When plotting out what the future might hold for these new reformers, and their attempts to rollback the neoliberal turn of Carper’s era, it’s important to look at the things that led the old reformers astray: what they’re against, what they’re for, what their base is, and what the pressures on them are.
The new reformers have major thing in common with the old reformers when it comes to what they’re fighting against: they are challenging an entrenched Democratic establishment. This establishment is a weird mix depending on where people are. Democratic moderates now include a lot more corporate and professional workers than they used to. However, there are still many elements of organized labor and Black urban machines that newcomers on the left have butted heads with extensively in the last decade. In Delaware, those forces have not been as opposed to new movements as we have seen in some larger states, but the potential conflict is still there.

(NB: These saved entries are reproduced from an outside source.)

Lemma unsupported_type_witness :
  DocumentProcessor.processDocument (sampleWorld (lit "x")) (lit "uploads/a.png")
    (lit "image/png")
  = DocumentProcessor.failed (lit "Unsupported file type: image/png").
Proof.
  apply (unsupported_type (sampleWorld (lit "x")) (lit "uploads/a.png")
           (lit "image/png")); [reflexivity |].
  intros H. apply (bool_decide_pack _) in H. by vm_compute in H.
Defined.

Lemma decoded_documents_witness :
  DocumentProcessor.processDocument (sampleWorld (lit "x")) (lit "uploads/a.pdf")
    (lit "application/pdf")
  = DocumentProcessor.failed
      (lit "Failed to extract text from PDF: PDF document is empty or contains no extractable text").
Proof.
  apply (proj1 (decoded_documents (sampleWorld (lit "x")) (lit "uploads/a.pdf")
                  eq_refl) [] None); reflexivity.
Defined.

(** ** Extensions *)

Section Extensions.

Import NodePath.

Local Open Scope Z_scope.

Implicit Types codes stem seg name : jsstring.

Lemma rev_reverse {A} (l : list A) : rev l = reverse l.
Proof. unfold reverse. apply rev_alt. Qed.

(** Without a dot the scan of [extname] never finds where an extension
    starts. *)
Lemma extname_loop_no_dot codes i st :
  CHAR_DOT ∉ codes → startDot (extname_loop codes i st) = startDot st.
Proof.
  revert i st. induction codes as [|c codes IH]; intros i st Hn; [done |].
  assert (c ≠ CHAR_DOT) as Hc by (intros ->; apply Hn; left).
  assert (CHAR_DOT ∉ codes) as Hn' by (intros H; apply Hn; by right).
  apply N.eqb_neq in Hc. cbn [extname_loop].
  destruct (c =? CHAR_FORWARD_SLASH)%N.
  - destruct (negb (matchedSlash st)); [done | by apply IH].
  - rewrite Hc. rewrite IH by done.
    destruct (endIdx st =? -1); cbn [startDot];
      by destruct (negb (_ =? -1)).
Qed.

A more notable difference between the old and new reformers is what they’re fighting for. The Baby Boomers came in promising clean government, ending the war in Vietnam, and strong civil rights. Raised in the post-WWII boom, they had very little populist streak beyond that. In contrast, Millennials and Gen Z came up during the Great Recession, the Occupy movement, and the Bernie Sanders campaign. Many young people more explicitly support wide-scale policies like Medicare for All, a Green New Deal, and student debt cancellation. The potential for a more transformative politics was forged in the crises of a new century.

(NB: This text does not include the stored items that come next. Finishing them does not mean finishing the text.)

(** A remote request under the rate limiter reaches the remote client
    exactly once, and probes no file. *)
Lemma withRateLimit_call_remote_log (env : Env) (g : Endpoint) (call : RemoteCall)
      (w : World) :
  let w' := snd (withRateLimit g (call_remote env call) w) in
  remote_calls (log (outside w')) = remote_calls (log (outside w)) ++ [call]
  /\ stat_paths (log (outside w')) = stat_paths (log (outside w)).
Proof.
  cbn zeta. rewrite withRateLimit_unfold. cbn zeta.
  destruct (started_in_log g w) as [Hr Hs].
  unfold call_remote.
  destruct (outcome (remote env call (clock (started_in g w)))) as [data | error].
  - cbn. rewrite remote_calls_app, stat_paths_app, Hr, Hs. cbn.
    rewrite app_nil_r. split; reflexivity.
  - destruct (code_is_429 error); cbn;
      rewrite remote_calls_app, stat_paths_app, Hr, Hs; cbn;
      rewrite app_nil_r; split; reflexivity.
Qed.

(** ** Dispatcher: the claims *)

(** C4.  For every [get_home_timeline] invocation, whatever [limit] is
    requested, the invocation sends the remote client exactly one request,
    a timeline fetch whose [max_results] is the minimum of the requested
    limit (default 20) and 5, hence at most 5. *)
Theorem get_home_timeline_requests_at_most_5 (env : Env) (args : ToolArguments)
        (w : World) :
  let requested := default 20 (limit args) in
  let w' := snd (callTool env (get_home_timeline_request args) w) in
  remote_calls (log (outside w'))
  = remote_calls (log (outside w)) ++ [HomeTimeline (Z.min requested 5)]
  /\ Z.min requested 5 <= 5.
Proof.
  cbn zeta. split; [| lia].
  rewrite callTool_state. unfold tool_switch, get_home_timeline_request.
  cbn [name arguments String.eqb Ascii.eqb Bool.eqb].
  unfold get_home_timeline_case, bind, ret.
  pose proof (withRateLimit_call_remote_log env home
                (HomeTimeline (Z.min (default 20 (limit args)) 5)) w) as [Hr _].
  destruct (withRateLimit home _ w) as [[timeline | error] w']; exact Hr.
Qed.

Those same struggles also have determined what the base of the new reformers is. Much like the old reformers, there are many college-educated liberals in this new generation, but their status is quite different. Young college-educated people are much more likely to be downwardly-mobile, working low-wage jobs, and saddled with immense debt than they were fifty years ago.
Additionally, social advances means that this group is much more diverse in terms of race, gender, and class, leading to increasing alignment between demands for social and economic equality and broad support for redistributive policies. While the faces of the old reformers were largely white men from middle-class backgrounds, the faces of the new reformers look more like Alexandria Ocasio-Cortez and Cori Bush federally, or Madinah Wilson-Anton or DeShanna Neal locally, well-educated but rooted in working-class communities.
When it comes to the pressure that this generation will face, that we will have to see. Millennials and Gen Z have already had to face a recession, a pandemic, and several political crises, but the future of the economy is uncertain. While supply-side economics ruled in the 80s, bolder ideas around industrial policy and social democracy are increasingly in vogue in the 20s, which could push new politicians to take stands much different than what Carper. However, the intergenerational transfer of wealth has the potential to undermine that base by stopping the downward drift of some of the college-educated parts of the coalition.
Every generation has the opportunity to correct the mistakes of the previous one, but it also has the opportunity to make new mistakes that future generations will have to fix. The example of people like Tom Carper provides the new reformers a model of how to come in from the outside and transform a state and a party, but it also provides a warning of what happens when you are willing to simply go where the challenges of the day push you.
As a new chapter in Delaware opens up in 2024, it’s a lesson we should all be doing our best to learn.